VARIEDADES DO PORTUGUÊS

Silvia Rodrigues Vieira Universidade Federal do Rio de Janeiro (Brasil)

Resumo: Investiga-se a natureza da concordância verbal de 3ª pessoa do plural nas variedades brasileira, européia e africanas – São Tomé e Príncipe – do Português. Com base no referencial teórico provido pela Teoria da Variação e Mudança, a investigação busca suprir a carência de descrições variadas do fenômeno em materiais contemporâneos, contando com entrevistas a informantes provenientes de meios urbanos (europeus, brasileiros e são-tomenses), consoante as variáveis idade, escolaridade e sexo. No corpus sob investigação, verificou-se alta realização da concordância nas três variedades. Entretanto, o fenômeno comporta-se de maneira absolutamente diversa no PE frente às outras variedades, especialmente a brasileira.
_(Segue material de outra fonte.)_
(** ** Join ordering *)

Lemma inner_join_any p rows : is_inner_join p = true → answers_any p rows ↔ answers p rows.
Proof. destruct p as [| | | |s l r e []| | | | | | | |]; try done. intros _. apply join_answers_any. Qed.
Lemma emitted_join t graph sf p o : (2 ≤ length (tree_leaves t))%nat → EmitJoinTree t graph sf = Ok (p, o) → is_inner_join p = true.
Proof.
  destruct t as [|s card tl tr]; [cbn; lia|]. intros _. cbn [EmitJoinTree]. destruct (EmitJoinTree tl graph sf) as [[lp lo]|], (EmitJoinTree tr graph sf) as [[rp ro]|]; try done. cbn [mbind result_bind]. destruct (SFltb _ _); intros (preds & _ & [= <- _])%result_bind_ok; done.
Qed.
Lemma pending_edges rels leaves edges pd : Forall2 annotates edges pd → Forall (pending_ok rels (total_width leaves)) pd → Forall (edge_ok leaves rels) edges ∧ edge_predicate_ <$> edges = pred_ <$> pd.
Proof.
  induction 1 as [|x y edges pd [H1 H2] _ IH]; intros HF; [done|]. apply Forall_cons in HF as [[] HF]. destruct (IH HF) as [IH1 IH2]. split; [constructor; [split; rewrite ?H1, ?H2; done|done]|]. cbn. by rewrite H2, IH2.
Qed.
Lemma reorder_region_ok s e child : wf (FilterPlanNode s e child) → ∃ p', reorder_region EstimatedRowCount (FilterPlanNode s e child) s e child = Ok p' ∧ replaces (FilterPlanNode s e child) p'.
Proof.
  intros W. pose proof W as (Wc & Es & He & Ce). assert (∃ p', Ok (FilterPlanNode s e child) = Ok p' ∧ replaces (FilterPlanNode s e child) p') as Hkeep by (eexists; split; [done|by apply replaces_refl]).
  destruct (CollectRegionLeaves_ok table aggregate write child Wc) as (leaves & El & Fl & Tw & _ & Hin & Al). assert (length s = total_width leaves) as Esw by (by rewrite Tw). unfold reorder_region. rewrite El. cbn [mbind result_bind]. case_bool_decide as H2; [exact Hkeep|]. case_bool_decide as H12; [exact Hkeep|]. cbn [orb]. specialize (Hin ltac:(lia)). rename Hin into Hinner.
  destruct (add_relations_spec EstimatedRowCount leaves 0 0) as (rels & -> & Lr & Hr). cbn [Nat.add] in Hr |- *. assert (region_relations rels leaves) as HRL by (by split). pose proof (region_ok _ _ HRL) as HR. rewrite Tw, Es, bool_decide_true by done. cbn [negb].
  rewrite FlattenConjuncts_split. destruct (ClassifyRegionConjuncts_ok rels (total_width leaves) (SplitConjuncts e) HR) with (sf := replicate (length leaves) ([] : list Expr)) (pd := [] : list PendingEdge) as (sf & pd & -> & Lsf & Fsf & Fpd & Hpass).
  { unfold MAX_REORDER_RELATIONS in H12. lia. } { rewrite Tw. by apply split_flat. } { by apply condition_ok_conjuncts. } { rewrite length_replicate. lia. } { intros id fs Hid. apply lookup_replicate in Hid as [-> _]. constructor. } { constructor. }
  cbn [mbind result_bind]. rewrite <- Tw. destruct (AddEdgesWithKeyNdv_ok rels (total_width leaves) pd HR) as (edges & -> & Hann); [eapply Forall_impl; [exact Fpd|]; intros x Hx; apply Hx|]. cbn [mbind result_bind]. destruct (pending_edges _ _ _ _ Hann Fpd) as [Hedges Hpreds].
  destruct (choose_tree_ok (mkGraph rels edges) sf (length leaves)) as (t & -> & Ht); [done|lia|apply HR|lia|]. cbn [mbind result_bind]. destruct t as [t|]; [|exact Hkeep]. specialize (Ht t eq_refl).
  destruct (EmitJoinTree_ok table aggregate write aggregate_width write_width leaves rels HRL Fl sf Lsf Fsf edges Hedges t) as (p & o & Ep & EP & Po); [rewrite Ht; apply NoDup_seq|unfold ids_ok; rewrite Ht; apply Forall_forall; intros i Hi; apply elem_of_seq in Hi; lia|]. rewrite Ep. cbn [mbind result_bind].
  assert (o ≡ₚ seq 0 (length leaves)) as Ho by (by rewrite Po). assert (∀ row, all_pass (mjoin sf) row && all_pass (edge_predicate_ <$> edges) row = passes3 e row) as HP.
  { intros row. rewrite Hpreds, Hpass, SplitConjuncts_passes. assert (all_pass (mjoin (replicate (length leaves) [])) row = true) as ->; [|done]. generalize (length leaves). intros n. induction n; [done|]. by cbn [replicate]; rewrite mjoin_cons. }
  destruct (restore_columns_ok table aggregate write leaves rels HRL sf Lsf edges p o EP Ho s 0) as (es & -> & Hl & Hf & Hc); [exact Esw|]. cbn [mbind result_bind]. eexists. split; [done|].
  assert (length (tree_leaves t) = length leaves) as Ltl by (rewrite Ht; apply length_seq). assert (is_inner_join p = true) as Hj by (eapply emitted_join; [|exact Ep]; lia). split; [done|]. split; [cbn; rewrite (em_width _ _ _ _ _ _ _ _ _ EP); by split_and!; [apply EP|..]|].
  intros rows. cbn [Plan.answers]. transitivity (∃ r, answers_any p r ∧ rows ≡ₚ results_of es <$> r).
  - split; [intros (r & Hr' & ->); exists r; split; [by apply inner_join_any|done]|]. intros (r & Hr' & Hp). symmetry in Hp. destruct (Permutation_map_inv _ _ (symmetry Hp)) as (r' & -> & Hp'). exists r'. split; [|done]. apply inner_join_any; [done|]. destruct Hr' as (r0 & Hr0 & Hp0). exists r0. split; [done|]. by rewrite <- Hp0, Hp'.
  - rewrite (whole_answers table aggregate write aggregate_width write_width leaves rels HRL Fl sf Lsf edges Hedges e HP p o EP Ho es) by (intros c Pc; rewrite Hc by done; unfold flat; by rewrite <- Esw).
    transitivity (∃ r, answers_any child r ∧ rows ≡ₚ keep (passes3 e) r).
    + setoid_rewrite (λ rows, Al (seq 0 (length leaves)) rows (length_seq _ _)). split; [intros (Rs & HF & Hp); eexists; split; [by exists Rs|done]|intros (r & (Rs & HF & Hr0) & Hp); exists Rs; split; [done|]; by rewrite Hp, Hr0].
    + setoid_rewrite (λ rows, inner_join_any child rows Hinner). split; [|intros (r & Hr' & ->); by exists r]. intros (r & Hr' & Hp). apply keep_perm in Hp as (r' & Hp & ->). exists r'. split; [|done]. apply inner_join_any; [exact Hinner|]. by exists r.
Qed.
Lemma OptimizeJoinOrder_ok p : wf p → ∃ p', OptimizeJoinOrder EstimatedRowCount p = Ok p' ∧ replaces p p'.
Proof.
  apply (bottom_up table aggregate write aggregate_width write_width) with (step := λ q, match q with FilterPlanNode s e c => reorder_region EstimatedRowCount q s e c | _ => Ok q end); [by intros []|].
  intros q Wq. destruct q; try (eexists; split; [done|by apply replaces_refl]). by apply reorder_region_ok.
Qed.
Os resultados sugerem a adequação do tratamento diferenciado do estatuto da concordância na Língua Portuguesa nas diversas sociedades, levando em conta não só a atuação de motivações estruturais, mas também o contexto social que envolve o uso da língua em cada grupo de falantes.

Palavras-chave: concordância, variação, Sociolinguística.

1. Situando e justificando o trabalho Investigar o estatuto da concordância verbal de 3ª pessoa do plural nas variedades brasileira (PB),

européia (PE) e africanas – São Tomé e Príncipe (PST) – do Português constitui o objetivo central do presente trabalho. Esse objetivo integra-se aos propósitos do Projeto Brasil-Portugal Estudo comparado dos padrões de concordância em variedades africanas, brasileiras e européia (CAPES-GRICES 217/08)20, projeto que, com nova configuração, passa a integrar, a partir de 2011, os grupos de projetos da Associação de Linguística e Filologia da América Latina (Projeto ALFAL no 21). Para cumprir o objetivo proposto, a investigação vale-se do referencial teórico provido pela Teoria da Variação e Mudança (Weinreich; Herzog; Labov 1968).

O fenômeno da concordância verbal tem sido amplamente utilizado nos debates relacionados à interpretação das origens do Português do Brasil (Naro & Scherre 2007; Guy 1981; Lucchesi 2008), consoante ao menos duas concepções distintas: uma que pressupõe que os índices de falta de concordância brasileiros tiveram origem no Português Europeu transplantado para o Brasil, de acordo com o movimento próprio do sistema em situação de deriva lingüística (Naro; Scherre 2007); e outra que propõe ser a falta de concordância brasileira resultante da intensa situação de contato lingüístico, do qual se originou uma transmissão lingüística irregular (Lucchesi et al. 2009).

Para os que defendem a primeira abordagem, duas fontes de dados têm sido essenciais: (i) dados do Português arcaico, que demonstrariam a gênese da falta de concordância; (ii) dados do Português Europeu (PE) contemporâneo, que atestariam também a não-concordância, embora com variações menos freqüentes e com maiores limitações sociais. Os que defendem a segunda abordagem propõem que (i) a “variação da concordância no PE é na melhor das hipóteses residual e periférica” (Lucchesi et al.

                                                            20 O projeto – que contou com o apoio do Programa de cooperação internacional CAPES/GRICES – resulta da produtiva parceria entre a Universidade Federal do Rio de Janeiro (UFRJ) e a Universidade de Lisboa e contou com a coordenação brasileira da Professora Silvia Rodrigues Vieira e com a coordenação europeia da Professora Maria Antónia Coelho da Mota. Para maiores detalhes, consultar o site www.letras.ufrj.br/concordancia.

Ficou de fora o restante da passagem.